Rights of Man
Lyman Abbott
[Reprinted from Outlook, Vol. 68, pp.
171-176. 18 May 1914]
At present the expenses of governments are chiefly met by three forms
of taxation : a tariff tax on imports, a tax on incomes, and a tax on
property, real and personal.
The tariff on imports is an unjust tax because it is levied, not upon
property nor on income, but upon expenditure. The rich man calls on
government for much greater protection than the poor man. If he is a
landlord, he has a hundred houses to be protected; the poor man has
but one. If he is stockholder in a great railroad, he has a highway
thousands of miles long to be protected, while the poor man has
nothing but the pathway from his front door to his gate. The rich man
ought therefore to pay a very much larger tax than the poor man. It
ought to he proportioned to the value of his property, because the
value of his property determines, roughly speaking, the amount of
protection which he needs.
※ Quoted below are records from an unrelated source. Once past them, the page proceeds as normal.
Definition with_Recon_History (x : gmap po_id recon_slot) (e : po_data) : po_data :=
  {| PO_History := PO_History e; aru := aru e; cum_aru := cum_aru e; max_acked := max_acked e;
     cum_max_acked := cum_max_acked e; white_line := white_line e;
     last_executed_po_reqs := last_executed_po_reqs e; cum_aru_updated := cum_aru_updated e;
     new_po_aru := new_po_aru e; po_aru_num := po_aru_num e;
     po_ack_start_server := po_ack_start_server e; po_ack_start_seq := po_ack_start_seq e;
     po_seq := po_seq e; po_seq_executed := po_seq_executed e;
     intro_client_seq := intro_client_seq e; PO_Pending := PO_Pending e; Recon_History := x;
     events_ordered := events_ordered e; recovery_status := recovery_status e;
     num_startup := num_startup e; executed_ord := executed_ord e;
     po_request_dll := po_request_dll e; reading_clients := reading_clients e; rest := rest e |}.

Definition with_events_ordered (x : Z) (e : po_data) : po_data :=
  {| PO_History := PO_History e; aru := aru e; cum_aru := cum_aru e; max_acked := max_acked e;
     cum_max_acked := cum_max_acked e; white_line := white_line e;
     last_executed_po_reqs := last_executed_po_reqs e; cum_aru_updated := cum_aru_updated e;
     new_po_aru := new_po_aru e; po_aru_num := po_aru_num e;
     po_ack_start_server := po_ack_start_server e; po_ack_start_seq := po_ack_start_seq e;
     po_seq := po_seq e; po_seq_executed := po_seq_executed e;
     intro_client_seq := intro_client_seq e; PO_Pending := PO_Pending e;
     Recon_History := Recon_History e; events_ordered := x;
     recovery_status := recovery_status e; num_startup := num_startup e;
     executed_ord := executed_ord e; po_request_dll := po_request_dll e;
     reading_clients := reading_clients e; rest := rest e |}.

Definition with_recovery_status (x : list Z) (e : po_data) : po_data :=
  {| PO_History := PO_History e; aru := aru e; cum_aru := cum_aru e; max_acked := max_acked e;
     cum_max_acked := cum_max_acked e; white_line := white_line e;
     last_executed_po_reqs := last_executed_po_reqs e; cum_aru_updated := cum_aru_updated e;
     new_po_aru := new_po_aru e; po_aru_num := po_aru_num e;
     po_ack_start_server := po_ack_start_server e; po_ack_start_seq := po_ack_start_seq e;
     po_seq := po_seq e; po_seq_executed := po_seq_executed e;
     intro_client_seq := intro_client_seq e; PO_Pending := PO_Pending e;
     Recon_History := Recon_History e; events_ordered := events_ordered e;
     recovery_status := x; num_startup := num_startup e; executed_ord := executed_ord e;
     po_request_dll := po_request_dll e; reading_clients := reading_clients e; rest := rest e |}.

Definition with_num_startup (x : Z) (e : po_data) : po_data :=
  {| PO_History := PO_History e; aru := aru e; cum_aru := cum_aru e; max_acked := max_acked e;
     cum_max_acked := cum_max_acked e; white_line := white_line e;
     last_executed_po_reqs := last_executed_po_reqs e; cum_aru_updated := cum_aru_updated e;
     new_po_aru := new_po_aru e; po_aru_num := po_aru_num e;
     po_ack_start_server := po_ack_start_server e; po_ack_start_seq := po_ack_start_seq e;
     po_seq := po_seq e; po_seq_executed := po_seq_executed e;
     intro_client_seq := intro_client_seq e; PO_Pending := PO_Pending e;
     Recon_History := Recon_History e; events_ordered := events_ordered e;
     recovery_status := recovery_status e; num_startup := x; executed_ord := executed_ord e;
     po_request_dll := po_request_dll e; reading_clients := reading_clients e; rest := rest e |}.

Definition with_executed_ord (x : Z) (e : po_data) : po_data :=
  {| PO_History := PO_History e; aru := aru e; cum_aru := cum_aru e; max_acked := max_acked e;
     cum_max_acked := cum_max_acked e; white_line := white_line e;
     last_executed_po_reqs := last_executed_po_reqs e; cum_aru_updated := cum_aru_updated e;
     new_po_aru := new_po_aru e; po_aru_num := po_aru_num e;
     po_ack_start_server := po_ack_start_server e; po_ack_start_seq := po_ack_start_seq e;
     po_seq := po_seq e; po_seq_executed := po_seq_executed e;
     intro_client_seq := intro_client_seq e; PO_Pending := PO_Pending e;
     Recon_History := Recon_History e; events_ordered := events_ordered e;
     recovery_status := recovery_status e; num_startup := num_startup e; executed_ord := x;
     po_request_dll := po_request_dll e; reading_clients := reading_clients e; rest := rest e |}.

Definition with_po_request_dll (x : list (list byte)) (e : po_data) : po_data :=
  {| PO_History := PO_History e; aru := aru e; cum_aru := cum_aru e; max_acked := max_acked e;
     cum_max_acked := cum_max_acked e; white_line := white_line e;
     last_executed_po_reqs := last_executed_po_reqs e; cum_aru_updated := cum_aru_updated e;
     new_po_aru := new_po_aru e; po_aru_num := po_aru_num e;
     po_ack_start_server := po_ack_start_server e; po_ack_start_seq := po_ack_start_seq e;
     po_seq := po_seq e; po_seq_executed := po_seq_executed e;
     intro_client_seq := intro_client_seq e; PO_Pending := PO_Pending e;
     Recon_History := Recon_History e; events_ordered := events_ordered e;
     recovery_status := recovery_status e; num_startup := num_startup e;
     executed_ord := executed_ord e; po_request_dll := x; reading_clients := reading_clients e;
     rest := rest e |}.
He who has fifty millions of dollars
invested in mines, railroads, oil-wells, ought to pay nearly ten
thousand times as much taxes as the householder who has a home in the
village or a farm in the country worth five thousand dollars. But if
the tax is levied upon imports, he who has fifty million dollars to
protect does not pay ten thousand times more taxes than he who has
five thousand dollars in a homestead to be protected. The millionaire
wears somewhat more expensive clothing, lives in a somewhat more
expensive house, has somewhat more expensive furniture, eats somewhat
more expensive food; but it is perfectly evident that he cannot, if he
tries, expend on himself and his family ten thousand times as much as
his humbler neighbor. Taxes, therefore, levied on expenditure are
always and necessarily unjust.
The second tax is one on incomes. The income can generally be
ascertained only by the statement of the man who has the income; an
income tax, therefore, tempts every man to make false statement of his
income, in order to reduce his tax. A tax system which involves
wholesale temptation is not a system to be commended if any better one
can be found. But this is not all. Men who live upon salaries can
state their income accurately; men who live upon profits derived from
business cannot state their income accurately. It often happens that a
business man cannot tell in any given year whether he has made any
profit. He never can tell accurately how much profit he has made, for
he must always make allowance for the rise in value of some things he
has purchased and the fall in value of others, and this estimate of
stock in hand is rarely more than a shrewd guess. An income tax,
therefore, falls proportionately more heavily on the man whose income
is in salaries or wages than on the man whose income is in profits.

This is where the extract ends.